WHAT TO PRODUCE. Lines below starting with the line with "and then the" and going on through the line with "apply (frame_no_phone data)." must be output exactly; the rest of the records must be left out.

[Collected data entries]
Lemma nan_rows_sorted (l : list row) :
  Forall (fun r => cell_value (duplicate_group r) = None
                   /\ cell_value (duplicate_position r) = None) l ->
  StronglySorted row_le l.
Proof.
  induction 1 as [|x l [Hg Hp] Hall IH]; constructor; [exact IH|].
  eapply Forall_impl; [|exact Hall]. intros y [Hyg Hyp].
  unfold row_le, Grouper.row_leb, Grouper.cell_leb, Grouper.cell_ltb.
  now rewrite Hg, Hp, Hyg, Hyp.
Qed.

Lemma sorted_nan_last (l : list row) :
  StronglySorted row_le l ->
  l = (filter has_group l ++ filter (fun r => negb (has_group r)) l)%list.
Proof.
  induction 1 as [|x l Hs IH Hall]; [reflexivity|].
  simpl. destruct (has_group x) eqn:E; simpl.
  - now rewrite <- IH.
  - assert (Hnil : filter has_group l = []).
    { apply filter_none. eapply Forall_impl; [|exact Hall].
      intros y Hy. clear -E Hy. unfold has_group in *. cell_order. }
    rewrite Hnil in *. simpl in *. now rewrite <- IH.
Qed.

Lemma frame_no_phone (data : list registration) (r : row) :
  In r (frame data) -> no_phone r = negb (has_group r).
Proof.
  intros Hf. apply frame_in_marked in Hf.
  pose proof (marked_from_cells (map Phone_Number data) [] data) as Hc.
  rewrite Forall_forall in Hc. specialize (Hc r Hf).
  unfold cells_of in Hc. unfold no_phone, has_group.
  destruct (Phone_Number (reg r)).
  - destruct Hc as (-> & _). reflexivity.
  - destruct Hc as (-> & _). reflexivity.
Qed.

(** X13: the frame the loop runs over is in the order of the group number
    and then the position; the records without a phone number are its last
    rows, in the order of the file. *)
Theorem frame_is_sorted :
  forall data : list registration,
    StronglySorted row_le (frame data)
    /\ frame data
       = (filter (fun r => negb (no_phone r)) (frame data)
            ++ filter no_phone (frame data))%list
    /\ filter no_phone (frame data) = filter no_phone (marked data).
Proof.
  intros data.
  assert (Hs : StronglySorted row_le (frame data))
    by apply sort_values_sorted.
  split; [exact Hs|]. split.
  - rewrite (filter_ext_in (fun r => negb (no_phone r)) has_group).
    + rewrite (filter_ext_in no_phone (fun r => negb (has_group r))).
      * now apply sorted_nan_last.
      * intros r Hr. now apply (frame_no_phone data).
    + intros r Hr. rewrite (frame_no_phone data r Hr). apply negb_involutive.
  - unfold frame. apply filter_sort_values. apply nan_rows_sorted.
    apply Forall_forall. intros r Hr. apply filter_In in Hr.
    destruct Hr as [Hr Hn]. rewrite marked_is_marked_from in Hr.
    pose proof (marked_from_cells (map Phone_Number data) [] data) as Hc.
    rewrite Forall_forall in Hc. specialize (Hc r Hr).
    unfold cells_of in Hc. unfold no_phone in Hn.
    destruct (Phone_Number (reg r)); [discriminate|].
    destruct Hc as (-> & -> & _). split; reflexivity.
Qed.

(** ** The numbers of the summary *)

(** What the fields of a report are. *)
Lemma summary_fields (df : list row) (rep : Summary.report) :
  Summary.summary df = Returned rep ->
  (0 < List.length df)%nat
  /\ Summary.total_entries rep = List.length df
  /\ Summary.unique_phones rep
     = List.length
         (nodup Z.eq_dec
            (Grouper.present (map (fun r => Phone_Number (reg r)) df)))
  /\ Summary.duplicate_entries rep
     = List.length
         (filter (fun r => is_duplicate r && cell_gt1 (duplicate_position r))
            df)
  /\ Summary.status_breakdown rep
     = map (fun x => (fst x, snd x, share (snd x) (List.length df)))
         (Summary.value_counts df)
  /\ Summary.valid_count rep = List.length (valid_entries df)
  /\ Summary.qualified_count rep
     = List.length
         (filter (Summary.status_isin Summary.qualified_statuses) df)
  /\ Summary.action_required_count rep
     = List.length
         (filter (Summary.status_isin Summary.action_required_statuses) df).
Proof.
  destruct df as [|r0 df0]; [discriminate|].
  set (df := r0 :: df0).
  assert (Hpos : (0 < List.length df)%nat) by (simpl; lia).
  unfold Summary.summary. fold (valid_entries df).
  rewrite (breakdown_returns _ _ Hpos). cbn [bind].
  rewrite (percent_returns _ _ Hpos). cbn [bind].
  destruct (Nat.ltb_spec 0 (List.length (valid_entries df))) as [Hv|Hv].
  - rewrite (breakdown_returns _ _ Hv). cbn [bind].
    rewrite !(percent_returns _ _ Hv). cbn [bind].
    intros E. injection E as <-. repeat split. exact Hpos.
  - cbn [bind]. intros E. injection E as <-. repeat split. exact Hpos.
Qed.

SOLVED EXERCISE.
    and then the position; the records without a phone number are its last
    rows, in the order of the file. *)
Theorem frame_is_sorted :
  forall data : list registration,
    StronglySorted row_le (frame data)
    /\ frame data
       = (filter (fun r => negb (no_phone r)) (frame data)
            ++ filter no_phone (frame data))%list
    /\ filter no_phone (frame data) = filter no_phone (marked data).
Proof.
  intros data.
  assert (Hs : StronglySorted row_le (frame data))
    by apply sort_values_sorted.
  split; [exact Hs|]. split.
  - rewrite (filter_ext_in (fun r => negb (no_phone r)) has_group).
    + rewrite (filter_ext_in no_phone (fun r => negb (has_group r))).
      * now apply sorted_nan_last.
      * intros r Hr. now apply (frame_no_phone data).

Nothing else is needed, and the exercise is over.